Open Access News

News from the open access movement


Thursday, October 19, 2006

More on the Australian economic impact study

Eve Gray, The economic impact of access to research - the Australians count the cost and benefits, Gray Area, October 18, 2006. Excerpt:

The Department of Education in Australia has recently released a very important report on Research Communication Costs in Australia, in which John Houghton, Colin Steele and Peter Sheehan provide a cost and benefit analysis of existing and emerging alternatives for scholarly communications out of Australian institutions. An article in the Australian...provides an incisive summary of the findings, for those who want a rapid overview.

The results of this survey are startling, both for the high (hidden) costs that it reveals universities are paying in the current system and the high level of financial benefits that the report calculates could accrue from more open and effective dissemination of research results....

We could learn from this in South Africa. All too often, when problems with the commercial, 'subscriber pays' model of journal publication are raised and Open Access is mentioned, the response is an anxious query about where funding would come from to pay for a more open publishing system. What this reveals is a presumption that research dissemination is not the business of universities, but is outsourced to commercial providers. What it also reveals is that the academic community does not realise that it is already paying for scholarly publication, albeit in ways that universities do not conventionally track.

The authors of the Australian report have calculated the cost of the various contributions that are made by higher education institutions to the publication of journal articles. Computing the time involved in the various contributions of authoring, peer review, and editorial activities undertaken by university staff in their quest to get published, they come up with hidden costs of AUD19,000.00 ($14,000.00) per journal article. A scholarly monograph they estimate at AUD155,100.00 ($115,000.00).

The authors then go on to quantify the benefits of improved R&D access in Australia....
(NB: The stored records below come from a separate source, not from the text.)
(** A lifecycle is named by its sandbox. *)
Notation vm := string (only parsing).
Record observation := Observation { local_bytes : Z; shared_bytes : Z; on_shared_node : bool }.
Record pool_view := PoolView { reserved_bytes : Z; committed_bytes : Z; external_warm_bytes : Z; capacity_bytes : Z; accounted_bytes : Z }.

Class Environment (E : Type) := {
  monotonic : E → Q;
  tier_usage : M E (Z * Z * Z);                    (** [sampler.tier_usage] *)
  observe_shared_live : Z → M E Z;                 (** [shared_pool] *)
  pool_snapshot : E → pool_view;
  spill_observed_excess : M E (list Z);
  borrow_headroom : E → Z;
  set_blocked : bool → E → E;                      (** [coordinator] *)
  blocked_demand_pressure : M E bool;
  evict_one : option tier → M E bool;
  reclaim_candidate : E → option (Z * Z);          (** configured and reservation bytes *)
  local_commitment_exceeds : Z → Z → M E bool;
  pending_upper_bound : E → Z;
  capacity_claims : E → bool;
  operation_headroom : E → Z;
  claim_return : string → M E bool;
  release_return : string → E → E;
  borrowed : vm → E → bool;                        (** [borrower] *)
  allocates_shared : vm → E → bool;
  borrow_busy : E → bool;                          (** [_borrow_lock] is taken elsewhere *)
  resident : vm → E → bool;                        (** lifecycles *)
  configured_bytes : vm → E → Z;
  observe : vm → M E (option observation);
  borrow_shared : vm → M E (option Q);             (** service seconds *)
  return_local : vm → M E (option (Q * bool));
  quarantine : vm → M E bool;
}.

(** What the controller relies on: nothing else latches the admission of new
    sessions, and every sample is one of the node's. *)
Class EnvironmentLaws (E : Type) `{!Environment E} := {
  latched : E → bool;
  samples : E → list Z;
  view e := (latched e, samples e);
  view_set : ∀ b e, view (set_blocked b e) = (b, samples e);
  view_usage : ∀ e, view (tier_usage e).2
    = (latched e, samples e ++ match (tier_usage e).1 with Ok (local, _, _) => [local] | Raise _ => [] end);
  view_release : ∀ sid e, view (release_return sid e) = view e;
  view_live : ∀ x e, view (observe_shared_live x e).2 = view e;
  view_spill : ∀ e, view (spill_observed_excess e).2 = view e;
  view_demand : ∀ e, view (blocked_demand_pressure e).2 = view e;
  view_evict : ∀ t e, view (evict_one t e).2 = view e;
  view_commitment : ∀ x y e, view (local_commitment_exceeds x y e).2 = view e;
  view_claim : ∀ sid e, view (claim_return sid e).2 = view e;
  view_observe : ∀ v e, view (observe v e).2 = view e;
  view_borrow : ∀ v e, view (borrow_shared v e).2 = view e;
  view_return : ∀ v e, view (return_local v e).2 = view e;
  view_quarantine : ∀ v e, view (quarantine v e).2 = view e;
}.
Lemma restore_all_keeps D now : keeps D (restore_all now).
Proof.
  unfold restore_all. apply pressure_bind; [apply pressure_get|intros s0].
  apply pressure_for_each. intros [k i] s Hs. unfold restore_one. rewrite bind_get. simpl.
  destruct (vms s !! k) as [v|] eqn:Ev; [|by apply pressure_ret].
  case_bool_decide; [by apply restore_keeps|by apply pressure_ret].
Qed.

Lemma poll_thread_keeps D e : keeps D (poll_thread e).
Proof.
  intros s Hs. unfold poll_thread, try_except. pose proof (poll_keeps D e s Hs) as Hp.
  destruct (poll e s) as [[u|x] s1]; [done|]. destruct Hp as [H1 H2].
  assert (keeps D (restore_all (pe_now e) ;; raise x : M pressure unit)) as Hr.
  { apply pressure_bind; [apply restore_all_keeps|intros _; by apply pressure_pure]. }
  destruct (Hr s1 H1) as [H3 H4].
  split; [done|by eapply remembers_trans].
Qed.

(** The kernel's own changes to cgroups. *)
Lemma foldr_controls_lookup (h : control → option string) (g : path) (fs : gmap (path * control) string) (g' : path) n :
  foldr (λ c fs, partial_alter (λ _, h c) (g, c) fs) fs all_controls !! (g', n) =
    if decide (g' = g) then h n else fs !! (g', n).
Proof.
  simpl. destruct (decide (g' = g)) as [->|Hg].
  - destruct n; repeat (rewrite lookup_partial_alter_eq || rewrite lookup_partial_alter_ne by congruence); done.
  - rewrite !lookup_partial_alter_ne by congruence. done.
Qed.

Lemma vanish_keeps D g : keeps D (modify (vanish g)).
Proof.
  intros s [Hd HV]. split; [|by apply remembers_same]. split; [done|]. intros k v Hv.
  destruct (HV k v Hv) as [Hok Hc]. split; [done|]. intros name x Hn.
  change (control_files (modify (vanish g) s).2) with
    (foldr (λ c fs, partial_alter (λ _, None) (g, c) fs) (control_files s) all_controls).
  rewrite (foldr_controls_lookup (λ _, None)). case_decide; [done|]. by apply Hc.
Qed.

Lemma appear_keeps D g idle : keeps D (modify (appear g idle)).
Proof.
  intros s [Hd HV]. split; [|apply remembers_same; unfold modify, appear; simpl; by destruct (existsb _ _)].
  unfold modify, appear. simpl. destruct (existsb _ _) eqn:E; [done|]. split; [done|]. intros k v Hv.
  destruct (HV k v Hv) as [Hok Hc]. split; [done|]. intros name x Hn.
  change (control_files (with_files _ _ s)) with
    (foldr (λ c fs, partial_alter (λ _, Some (default_control idle c)) (g, c) fs) (control_files s) all_controls).
  rewrite (foldr_controls_lookup (λ c, Some (default_control idle c))).
  destruct (decide (group (ctl v) = g)) as [Hg|]; [|by apply Hc].
  exfalso. rewrite <- not_true_iff_false in E. apply E. apply existsb_exists. exists (k, v).
  split; [by apply list_elem_of_In, dict_lookup_elem|]. by apply bool_decide_eq_true.
Qed.

(** The sessions an operation forgets. *)
Definition forgets (o : op) : string → Prop :=
  λ x, match o with Unregister session _ => x = session | _ => False end.

Lemma step_keeps o : op_owned o → keeps (forgets o) (step o).
Proof.
  intros Ho. destruct o; simpl in *.
  - by apply register_keeps.
  - apply generation_keeps.
  - apply transition_keeps.
  - apply event_keeps.
  - apply ready_keeps.
  - apply begins_keeps.
  - apply complete_keeps.
  - apply unregister_keeps.
  - apply poll_thread_keeps.
  - apply restore_all_keeps.
  - apply vanish_keeps.
  - apply appear_keeps.
Qed.

Lemma run_keeps os : ∀ s, pressure_ok s → Forall op_owned os →
  pressure_ok (run os s) ∧ remembers (λ x, ∃ o, o ∈ os ∧ forgets o x) s (run os s).
Proof.
  induction os as [|o os IH]; intros s Hs Ho; [split; [done|by apply remembers_same]|].
  apply Forall_cons in Ho as [Ho Hos]. destruct (step_keeps o Ho s Hs) as [H1 H2].
  destruct (IH _ H1 Hos) as [H3 H4]. split; [done|]. simpl.
  eapply remembers_trans.
  - intros k v Hv. destruct (H2 k v Hv) as [Hf|?]; [left|by right]. exists o. split; [by left|done].
  - intros k v Hv. destruct (H4 k v Hv) as [(o' & Hin & Hf)|?]; [left|by right].
    exists o'. split; [by right|done].
Qed.
(* ===== verification/Layers.v ===== *)
(** * Layers over published evidence (src/clawbox/experiments/knowledge/layers.py)

    Chunked and shared sequences, overlay maps and the copy-on-access repository
    transaction.  The sequences promise what a Python list does ([PySequence]);
    the overlay map is a dict with the overlay's insertions; the transaction works
    on a store of shared objects and never writes to a published one. *)
From S2P Require Import Prelude Dict.

(** ** Python indices and slices *)

(** [l[i]] of a list. *)
Definition py_index {A} (l : list A) (i : Z) : outcome A :=
  let n := Z.of_nat (length l) in
  let j := if i <? 0 then i + n else i in
  if (0 <=? j) && (j <? n)
  then match l !! Z.to_nat j with Some x => Ok x | None => Raise IndexError end
  else Raise IndexError.

(** [slice.indices(n)]: start, stop and step. *)
Definition slice_indices (start stop step : option Z) (n : Z) : outcome (Z * Z * Z) :=
  let st := default 1 step in
  if st =? 0 then Raise (ValueError "slice step cannot be zero")
  else
    let '(lower, upper) := if st <? 0 then (-1, n - 1) else (0, n) in
    let clip (o : option Z) (d : Z) :=
      match o with
      | None => d
      | Some i => if i <? 0 then Z.max (i + n) lower else Z.min i upper
      end in
    Ok (clip start (if st <? 0 then upper else lower), clip stop (if st <? 0 then lower else upper), st).

(** [range(start, stop, step)] with a step other than zero. *)
Definition range_length (start stop step : Z) : Z :=
  if 0 <? step then Z.max 0 ((stop - start + step - 1) / step)
  else Z.max 0 ((start - stop - step - 1) / (- step)).
Definition py_range (start stop step : Z) : list Z :=
  (λ i, start + Z.of_nat i * step) <$> seq 0 (Z.to_nat (range_length start stop step)).

(** The elements of a list at some indices. *)
Fixpoint all_ok {A} (l : list (outcome A)) : outcome (list A) :=
  match l with
  | [] => Ok []
  | o :: l' => x ← o; xs ← all_ok l'; Ok (x :: xs)
  end.

(** [tuple(self[i] for i in range( *index.indices(len)))] with [get] for [self[i]]. *)
Definition get_slice {A} (get : Z → outcome A) (n : Z) (start stop step : option Z) : outcome (list A) :=
  '(a, b, st) ← slice_indices start stop step n;
  all_ok (get <$> py_range a b st).

Lemma range_in start stop step i : step ≠ 0 → i ∈ py_range start stop step →
  if 0 <? step then start <= i < stop else stop < i <= start.
Proof.
  intros Hs (j & -> & Hj%elem_of_seq)%list_elem_of_fmap. unfold range_length in Hj.
  destruct (Z.ltb_spec 0 step) as [Hp|Hp].
  - assert (Z.of_nat j < (stop - start + step - 1) / step) by lia.
    assert (Z.of_nat j + 1 <= (stop - start + step - 1) / step) as H1 by lia.
    apply (Z.mul_le_mono_nonneg_l _ _ step) in H1; [|lia].
    pose proof (Z.mul_div_le (stop - start + step - 1) step Hp). nia.
  - assert (Z.of_nat j + 1 <= (start - stop - step - 1) / - step) as H1 by lia.
    apply (Z.mul_le_mono_nonneg_l _ _ (- step)) in H1; [|lia].
    pose proof (Z.mul_div_le (start - stop - step - 1) (- step) ltac:(lia)). nia.
Qed.

(** Every index of a slice is an index of the list. *)
Lemma slice_in_bounds start stop step n a b st i : 0 <= n →
  slice_indices start stop step n = Ok (a, b, st) → i ∈ py_range a b st → 0 <= i < n.
Proof.
  intros Hn. unfold slice_indices. destruct (Z.eqb_spec (default 1 step) 0) as [|Hs]; [done|].
  set (d := default 1 step) in *. intros H Hi.
  destruct (Z.ltb_spec d 0) as [Hd|Hd]; injection H as <- <- <-; apply range_in in Hi; [|done| |done].
  - rewrite (proj2 (Z.ltb_ge _ _)) in Hi by lia.
    destruct start as [s|], stop as [t|]; repeat case_match; try lia.
  - rewrite (proj2 (Z.ltb_lt _ _)) in Hi by lia.
    destruct start as [s|], stop as [t|]; repeat case_match; try lia.
Qed.

Lemma all_ok_ext {A B} (f g : B → outcome A) l : (∀ i, i ∈ l → f i = g i) → all_ok (f <$> l) = all_ok (g <$> l).
Proof.
  induction l as [|x l IH]; intros H; [done|]. rewrite !fmap_cons. cbn [all_ok].
  rewrite H by (by left). rewrite IH; [done|]. intros i Hi. apply H. by right.
Qed.

Lemma all_ok_is_ok {A B} (f : B → outcome A) l : (∀ i, i ∈ l → is_ok (f i) = true) → is_ok (all_ok (f <$> l)) = true.
Proof.
  induction l as [|x l IH]; intros H; [done|]. rewrite fmap_cons. cbn [all_ok].
  specialize (H x (list_elem_of_here _ _)) as Hx. destruct (f x); [|done]. cbn.
  assert (is_ok (all_ok (f <$> l)) = true) as Hl by (apply IH; intros i Hi; apply H; by right).
  by destruct (all_ok (f <$> l)).
Qed.

(** ** What a sequence promises *)

Class PySequence (T : Type) (A : Type) := {
  seq_list : T → list A;
  seq_ok : T → Prop;
  seq_len : T → Z;
  seq_get : T → Z → outcome A;
  seq_len_law : ∀ s, seq_ok s → seq_len s = Z.of_nat (length (seq_list s));
  seq_get_law : ∀ s i, seq_ok s → seq_get s i = py_index (seq_list s) i;
}.

#[export] Instance list_sequence A : PySequence (list A) A.
Proof. exists id (λ _, True) (λ l, Z.of_nat (length l)) py_index; done. Defined.

Definition seq_slice `{PySequence T A} (s : T) (start stop step : option Z) : outcome (list A) :=
  get_slice (seq_get s) (seq_len s) start stop step.

(** A slice is the list's, and raises only for a step of zero. *)
Lemma seq_slice_law `{PySequence T A} (s : T) start stop step : seq_ok s →
  seq_slice s start stop step = get_slice (py_index (seq_list s)) (Z.of_nat (length (seq_list s))) start stop step ∧
  (is_ok (seq_slice s start stop step) = negb (default 1 step =? 0)).
Proof.
  intros Hs. unfold seq_slice, get_slice. rewrite seq_len_law by done.
  destruct (slice_indices start stop step (Z.of_nat (length (seq_list s)))) as [[[a b] st]|e] eqn:E; cbn.
  - split; [apply all_ok_ext; intros; by apply seq_get_law|].
    assert (default 1 step ≠ 0) as Hne.
    { unfold slice_indices in E. destruct (Z.eqb_spec (default 1 step) 0); [done|]. done. }
    rewrite (proj2 (Z.eqb_neq _ _)) by done. apply all_ok_is_ok. intros i Hi.
    rewrite seq_get_law by done. apply slice_in_bounds with (i := i) in E; [|lia|done].
    unfold py_index. rewrite (proj2 (Z.ltb_ge i 0)) by lia.
    rewrite (proj2 (Z.leb_le 0 i)), (proj2 (Z.ltb_lt i _)) by lia. cbn [andb].
    destruct (lookup_lt_is_Some_2 (seq_list s) (Z.to_nat i)) as [x ->]; [lia|done].
  - split; [done|]. unfold slice_indices in E. destruct (Z.eqb_spec (default 1 step) 0); [done|].
    by destruct (default 1 step <? 0).
Qed.

(** ** [ChunkedSamples] *)

Definition block_size : Z := 64.

Record chunked (V : Type) := Chunked { blocks : list (list V); tail_ : list V; size : Z }.
Arguments Chunked {V} _ _ _.
Arguments blocks {V} _.
Arguments tail_ {V} _.
Arguments size {V} _.

Section chunked.
Context {V : Type}.

Definition chunked_empty : chunked V := Chunked [] [] 0.
Definition chunked_append (v : V) (c : chunked V) : chunked V :=
  let '(bs, t) := if Z.of_nat (length (tail_ c)) =? block_size then (blocks c ++ [tail_ c], []) else (blocks c, tail_ c) in
  Chunked bs (t ++ [v]) (size c + 1).
(** [ChunkedSamples(values)] of an iterable; of another [ChunkedSamples] it is a copy of the fields. *)
Definition chunked_of (values : list V) : chunked V := foldl (λ c v, chunked_append v c) chunked_empty values.
(** [__iter__] *)
Definition chunked_list (c : chunked V) : list V := concat (blocks c) ++ tail_ c.
(** [__getitem__] of an integer *)
Definition chunked_get (c : chunked V) (index : Z) : outcome V :=
  let i := if index <? 0 then index + size c else index in
  if (0 <=? i) && (i <? size c) then
    let block := i / block_size in
    let from := if block <? Z.of_nat (length (blocks c)) then default [] (blocks c !! Z.to_nat block) else tail_ c in
    match from !! Z.to_nat (i mod block_size) with Some x => Ok x | None => Raise IndexError end
  else Raise IndexError.

(** Full blocks, a tail of at most one block, the size of both. *)
Record chunked_ok (c : chunked V) : Prop := ChunkedOk {
  ck_blocks : Forall (λ b, length b = 64%nat) (blocks c);
  ck_tail : (length (tail_ c) <= 64)%nat;
  ck_size : size c = Z.of_nat (length (chunked_list c));
}.

Lemma concat_length (bs : list (list V)) : Forall (λ b, length b = 64%nat) bs → length (concat bs) = (64 * length bs)%nat.
Proof. induction 1 as [|b bs Hb _ IH]; [done|]. simpl. rewrite length_app, IH. lia. Qed.

Lemma concat_lookup (bs : list (list V)) : Forall (λ b, length b = 64%nat) bs → ∀ q r, (r < 64)%nat →
  concat bs !! (64 * q + r)%nat = default [] (bs !! q) !! r.
Proof.
  induction 1 as [|b bs Hb _ IH]; intros q r Hr; [done|]. cbn [concat]. destruct q as [|q].
  - replace (64 * 0 + r)%nat with r by lia. by rewrite lookup_app_l by lia.
  - rewrite lookup_app_r by lia. rewrite Hb. replace (64 * S q + r - 64)%nat with (64 * q + r)%nat by lia. apply IH, Hr.
Qed.

Lemma chunked_empty_ok : chunked_ok chunked_empty.
Proof. split; [constructor|simpl; lia|done]. Qed.

Lemma chunked_append_spec v c : chunked_ok c →
  chunked_ok (chunked_append v c) ∧ chunked_list (chunked_append v c) = chunked_list c ++ [v].
Proof.
  intros [Hb Ht Hs]. unfold chunked_append, chunked_list, block_size in *.
  destruct (Z.eqb_spec (Z.of_nat (length (tail_ c))) 64) as [E|E]; cbn [blocks tail_ size].
  - assert (concat (blocks c ++ [tail_ c]) ++ [] ++ [v] = (concat (blocks c) ++ tail_ c) ++ [v]) as Heq.
    { rewrite concat_app. simpl. by rewrite app_nil_r, <- app_assoc. }
    split; [split; cbn [blocks tail_ size chunked_list]|done].
    + apply Forall_app. split; [done|]. repeat constructor. lia.
    + simpl. lia.
    + unfold chunked_list. cbn [blocks tail_]. rewrite Heq, length_app. simpl. lia.
  - split; [split; cbn [blocks tail_ size chunked_list]|by rewrite app_assoc].
    + done.
    + rewrite length_app. simpl. lia.
    + unfold chunked_list. cbn [blocks tail_]. rewrite app_assoc, length_app. simpl. lia.
Qed.

Lemma chunked_of_spec values : ∀ c, chunked_ok c →
  chunked_ok (foldl (λ c v, chunked_append v c) c values) ∧
  chunked_list (foldl (λ c v, chunked_append v c) c values) = chunked_list c ++ values.
Proof.
  induction values as [|v values IH]; intros c Hc; cbn [foldl]; [by rewrite app_nil_r|].
  destruct (chunked_append_spec v c Hc) as [Hok Hl]. destruct (IH _ Hok) as [H1 H2]. split; [done|].
  by rewrite H2, Hl, <- app_assoc.
Qed.

Lemma chunked_get_law c i : chunked_ok c → chunked_get c i = py_index (chunked_list c) i.
Proof.
  intros [Hb Ht Hs]. unfold chunked_get, py_index, block_size. rewrite <- Hs.
  set (j := if i <? 0 then i + size c else i).
  destruct (Z.leb_spec 0 j) as [H0|], (Z.ltb_spec j (size c)) as [Hj|]; [|done..]. cbn [andb].
  pose proof (Z.div_mod j 64 ltac:(lia)) as Hdm. pose proof (Z.mod_pos_bound j 64 ltac:(lia)) as Hm.
  assert (0 <= j / 64) as Hd by (apply Z.div_pos; lia).
  replace (Z.to_nat j) with (64 * Z.to_nat (j / 64) + Z.to_nat (j mod 64))%nat by lia.
  unfold chunked_list in *. rewrite length_app, concat_length in Hs by done.
  destruct (Z.ltb_spec (j / 64) (Z.of_nat (length (blocks c)))) as [Hl|Hl].
  - rewrite lookup_app_l by (rewrite concat_length by done; lia). by rewrite concat_lookup by (done || lia).
  - rewrite lookup_app_r by (rewrite concat_length by done; lia). rewrite concat_length by done.
    by replace (64 * Z.to_nat (j / 64) + Z.to_nat (j mod 64) - 64 * length (blocks c))%nat with (Z.to_nat (j mod 64)) by lia.
Qed.
End chunked.

#[export] Instance chunked_sequence V : PySequence (chunked V) V.
Proof.
  refine {| seq_list := chunked_list; seq_ok := chunked_ok; seq_len := size; seq_get := chunked_get |}.
  - intros s Hs. apply Hs.
  - apply chunked_get_law.
Defined.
The conclusion of the report is that 'a move towards more open access may represent a substantial cost-benefit advantage' . As Peter Suber says in a comment on his blog: 'Taxpayers need to realize how much the return on their investment in research could be amplified by a transition to OA and how how much they are paying for every delay in that transition.' It is clear that South Africa would benefit from playing catch-up by getting moving on Open Access policies.